While she’s in hiding, Anne decides to think of her diary as a friend, whom she names Kitty. It makes the writing easier. Besides, she doesn’t really have a real friend, ‘and that’s how the whole idea of keeping a diary started’, she admits. ‘All I think about when I‘m with friends is having a good time. I can’t bring myself to talk about anything but ordinary everyday things. We don’t seem to be able to get any closer, and that’s the problem. Maybe it’s my fault that we don’t confide in each other. In any case, that’s just how things are, and unfortunately they’re not liable to change. This is why I’ve started the diary.’
Brought along to the Secret Annex
When the Frank family goes into hiding, the first thing Anne packs is her diary. And once she’s in the Secret Annex, she applies herself to writing in it almost daily. The life she leads now is totally different to her previous carefree existence. Anne has a lust for life and it's hard for her to be confined indoors, and forced to be quiet. Her diary helps her.
Anne Frank, 16 March 1944
The nicest part is being able to write down all my thoughts and feelings, otherwise I‘d absolutely suffocate.
Auguste wants to read it
Mrs van Pels is cheeky enough to ask if she can read it. ‘No, ma'am,' says Anne politely but firmly.
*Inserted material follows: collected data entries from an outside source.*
(** * bucky3: the push pipeline and its supervisor

    A shallow embedding of the plaintext (carbon) encoder, the bulk
    (elasticsearch) encoder, their push operations and the supervisor's
    command line, main loop and shutdown sequence, with the properties the
    design document states about them and further properties that the
    code shows.

    Conventions.
    - A Python [str] is a [string]; every character is a code point below
      256, so the byte order of [String.compare] is Python's code point
      order.
    - A Python [dict] is an association list in insertion order with
      pairwise distinct keys ([dict_wf]).
    - A Python exception is a value of [exn]; code that can raise returns
      [result A = exn + A].
    - What the Python runtime supplies (the text of a float, [uuid.uuid5],
      the compressors) is a field of the class [PyRuntime]. *)

From Stdlib Require Import ZArith QArith Qround Ascii String.
From Stdlib.Strings Require Import Byte.
From Stdlib Require Import Decimal DecimalString DecimalPos DecimalZ.
From stdpp Require Import base tactics option list sorting strings gmap.

Local Open Scope string_scope.
Local Open Scope list_scope.
Local Open Scope Z_scope.

(** The line feed character, as a string. *)
Definition LF : string := String (ascii_of_nat 10) "".

(** ** Exceptions and results *)

Inductive exn :=
| KeyError (k : string)          (* dict.pop / dict[k] on a missing key *)
| TypeError                      (* a value of the wrong Python type *)
| RangeError                     (* ValueError, OverflowError or OSError of
                                    a timestamp no datetime can hold *)
| ConnectionError (msg : string) (* raised by the code itself *)
| NetworkError                   (* raised by the socket or HTTP layer *)
| BuckyError (msg : string).

Definition result (A : Type) : Type := exn + A.

Definition ret {A} (a : A) : result A := inr a.
Definition raise {A} (e : exn) : result A := inl e.

Definition bind {A B} (m : result A) (k : A → result B) : result B :=
  match m with
  | inl e => inl e
  | inr a => k a
  end.

Declare Scope py_scope.
Delimit Scope py_scope with py.
Notation "'let*' x ':=' m 'in' k" := (bind m (fun x => k))
  (at level 10, x pattern, m at level 100, k at level 200) : py_scope.
Local Open Scope py_scope.

Definition returns {A} (m : result A) : Prop := ∃ a, m = inr a.
Definition raises {A} (m : result A) : Prop := ∃ e, m = inl e.

Fixpoint mapM {A B} (f : A → result B) (l : list A) : result (list B) :=
  match l with
  | [] => ret []
  | a :: l' => let* b := f a in let* bs := mapM f l' in ret (b :: bs)
  end.

(** ** Python dictionaries *)

Definition dict (V : Type) : Type := list (string * V).

Section Dict.
Context {V : Type}.

Definition dict_keys (d : dict V) : list string := d.*1.

Definition dict_wf (d : dict V) : Prop := NoDup (dict_keys d).

Fixpoint dict_get (k : string) (d : dict V) : option V :=
  match d with
  | [] => None
  | (k', v) :: d' => if decide (k = k') then Some v else dict_get k d'
  end.

(** [k in d] *)
Definition dict_has (k : string) (d : dict V) : bool :=
  bool_decide (is_Some (dict_get k d)).

(** [d[k]] *)
Definition dict_item (k : string) (d : dict V) : result V :=
  match dict_get k d with
  | Some v => ret v
  | None => raise (KeyError k)
  end.

Fixpoint dict_del (k : string) (d : dict V) : dict V :=
  match d with
  | [] => []
  | (k', v) :: d' => if decide (k = k') then d' else (k', v) :: dict_del k d'
  end.

(** [d.pop(k)]: the value and the dictionary without the key *)
Definition dict_pop (k : string) (d : dict V) : result (V * dict V) :=
  match dict_get k d with
  | Some v => ret (v, dict_del k d)
  | None => raise (KeyError k)
  end.

(** [d[k] = v]: an existing key keeps its position, a new one goes last *)
Fixpoint dict_set (k : string) (v : V) (d : dict V) : dict V :=
  match d with
  | [] => [(k, v)]
  | (k', v') :: d' =>
      if decide (k = k') then (k, v) :: d' else (k', v') :: dict_set k v d'
  end.

(** The mapping a dictionary denotes, with its order forgotten. *)
Definition dict_content (d : dict V) : gmap string V := list_to_map d.
End Dict.

(** [sorted(...)] on strings *)
Definition sorted (l : list string) : list string := merge_sort String.le l.

(** ** Python values *)

Definition bytes : Type := list byte.

(** The part of the Python runtime the code relies on. [float] is the type
    of finite floats, [float_val f] the rational that [f] denotes,
    [float_repr f] its [repr], [float_of_str s] is [float(s)] where that
    is a finite float; [uuid5 ns name] is the text of
    [uuid.uuid5(ns, name)]; the compressors are [gzip.compress] and
    [zlib.compress]. *)
Class PyRuntime := {
  float : Type;
  float_val : float → Q;
  float_repr : float → string;
  float_of_str : string → option float;
  uuid5 : string → string → string;
  gzip_compress : bytes → bytes;
  zlib_compress : bytes → bytes
}.

Section Values.
Context `{PyRuntime}.

Inductive pynum :=
| NInt (z : Z)
| NFloat (f : float).

Inductive pyval :=
| PyNone
| PyStr (s : string)
| PyNum (n : pynum).

Definition num_val (n : pynum) : Q :=
  match n with
  | NInt z => inject_Z z
  | NFloat f => float_val f
  end.

(** [str(z)] for an int *)
Definition str_int (z : Z) : string := NilZero.string_of_int (Z.to_int z).

(** [str(v)], what [%s] prints *)
Definition py_str (v : pyval) : string :=
  match v with
  | PyNone => "None"
  | PyStr s => s
  | PyNum (NInt z) => str_int z
  | PyNum (NFloat f) => float_repr f
  end.

(** [math.trunc]: the integer part, toward zero *)
Definition Qtrunc (q : Q) : Z := Z.quot (Qnum q) (Z.pos (Qden q)).

(** [int(n)] *)
Definition py_int (n : pynum) : Z :=
  match n with
  | NInt z => z
  | NFloat f => Qtrunc (float_val f)
  end.

(** [bool(v)] *)
Definition truthy (v : pyval) : bool :=
  match v with
  | PyNone => false
  | PyStr s => negb (bool_decide (s = ""))
  | PyNum n => negb (Qnum (num_val n) =? 0)
  end.

(** [sep.join(parts)]: every part has to be a [str] *)
Definition as_str (v : pyval) : result string :=
  match v with
  | PyStr s => ret s
  | _ => raise TypeError
  end.

Definition str_join (sep : string) (parts : list pyval) : result string :=
  let* ss := mapM as_str parts in ret (String.concat sep ss).

(** [s.encode('utf-8')] for code points below 256 *)
Definition utf8_char (c : ascii) : bytes :=
  let n := N_of_ascii c in
  if (n <? 128)%N then [byte_of_ascii c]
  else [byte_of_ascii (ascii_of_N (192 + n / 64));
        byte_of_ascii (ascii_of_N (128 + n mod 64))].

Fixpoint encode (s : string) : bytes :=
  match s with
  | EmptyString => []
  | String c s' => utf8_char c ++ encode s'
  end.
End Values.

(** ** The push client's buffer and flush *)

Module PushClient.
(** A push client owns its socket, absent until a connection is made,
    and its Buffer of fragments that wait for a flush. *)
Record state := {
  socket : option nat;
  buffer : list string
}.

(** Modelled from the spec: [flush] of bucky3/module.py, which is not
    among the sources. With a Buffer that is not empty it invokes the
    backend's push; on success the sent fragments are cleared, on a
    failure the socket is dropped and the Buffer is left as the push
    left it. The result holds the calls the push made on the network
    and whether the flush succeeded. *)
Definition flush {call : Type}
    (push : state → state * list call * result unit) (st : state)
  : state * list call * bool :=
  match buffer st with
  | [] => (st, [], true)
  | _ :: _ =>
      match push st with
      | (st', calls, inr _) =>
          ({| socket := socket st'; buffer := [] |}, calls, true)
      | (st', calls, inl _) =>
          ({| socket := None; buffer := buffer st' |}, calls, false)
      end
  end.

(** Modelled from the spec: between flushes the Buffer is appended to. *)
Definition append (fragments : list string) (st : state) : state :=
  {| socket := socket st; buffer := buffer st ++ fragments |}.
End PushClient.

(** ** The plaintext encoder (bucky/carbon.py) *)

Module Carbon.
Section Carbon.
Context `{PyRuntime}.

(** [self.cfg['name_mapping']] *)
Variable name_mapping : list string.

Definition found_mappings (metadata : dict pyval) : list string :=
  filter (λ k, dict_has k metadata) name_mapping.

(** [[metadata.pop(k) for k in ks]], left to right, with the dictionary
    the pops leave behind *)
Fixpoint pop_each (ks : list string) (metadata : dict pyval)
  : result (list pyval * dict pyval) :=
  match ks with
  | [] => ret ([], metadata)
  | k :: ks' =>
      let* (v, metadata') := dict_pop k metadata in
      let* (vs, metadata'') := pop_each ks' metadata' in
      ret (v :: vs, metadata'')
  end.

Definition build_name (metadata : dict pyval) : result string :=
  let* (buf, metadata') := pop_each (found_mappings metadata) metadata in
  let* rest := mapM (λ k, dict_item k metadata') (sorted (dict_keys metadata')) in
  str_join "." (buf ++ rest).

(** The loop of [process_values] over [values.items()]: the buffer with
    the lines appended so far, and the exception that stopped the loop
    if one did. *)
Fixpoint process_fields (bucket : string) (fields : dict pyval)
    (timestamp : pynum) (metadata : dict pyval) (buffer : list string)
  : list string * result unit :=
  match fields with
  | [] => (buffer, ret tt)
  | (k, v) :: fields' =>
      let value_metadata :=
        dict_set "value" (PyStr k) (dict_set "bucket" (PyStr bucket) metadata) in
      match build_name value_metadata with
      | inl e => (buffer, raise e)
      | inr name =>
          let line := name +:+ " " +:+ py_str v +:+ " "
                           +:+ str_int (py_int timestamp) +:+ LF in
          process_fields bucket fields' timestamp metadata (buffer ++ [line])
      end
  end.

(** [metadata=None] is the default; [metadata or {}] *)
Definition process_values (buffer : list string) (bucket : string)
    (values : dict pyval) (timestamp : pynum)
    (metadata : option (dict pyval)) : list string * result unit :=
  process_fields bucket values timestamp (default [] metadata) buffer.

(** *** [push_buffer] *)

Inductive net_call :=
| Connect
| SendAll (sock : nat) (payload : bytes).

(** What the socket layer answers: the socket [get_tcp_socket] returns
    unless it raises, and whether [sendall] raises. *)
Record net_env := {
  on_connect : result nat;
  on_sendall : result unit
}.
Her sister Margot has better luck. Anne promises her she can read certain parts, but only if Anne herself can read Margot’s diary in return.
Anne finds writing an increasingly enjoyable pursuit. In the summer of 1943 she starts writing her own short stories. Sometimes she reads them aloud to others in the Secret Annex. She also starts a ‘book of beautiful sentences’, a collection of her favourite sentences copied from the works of other writers.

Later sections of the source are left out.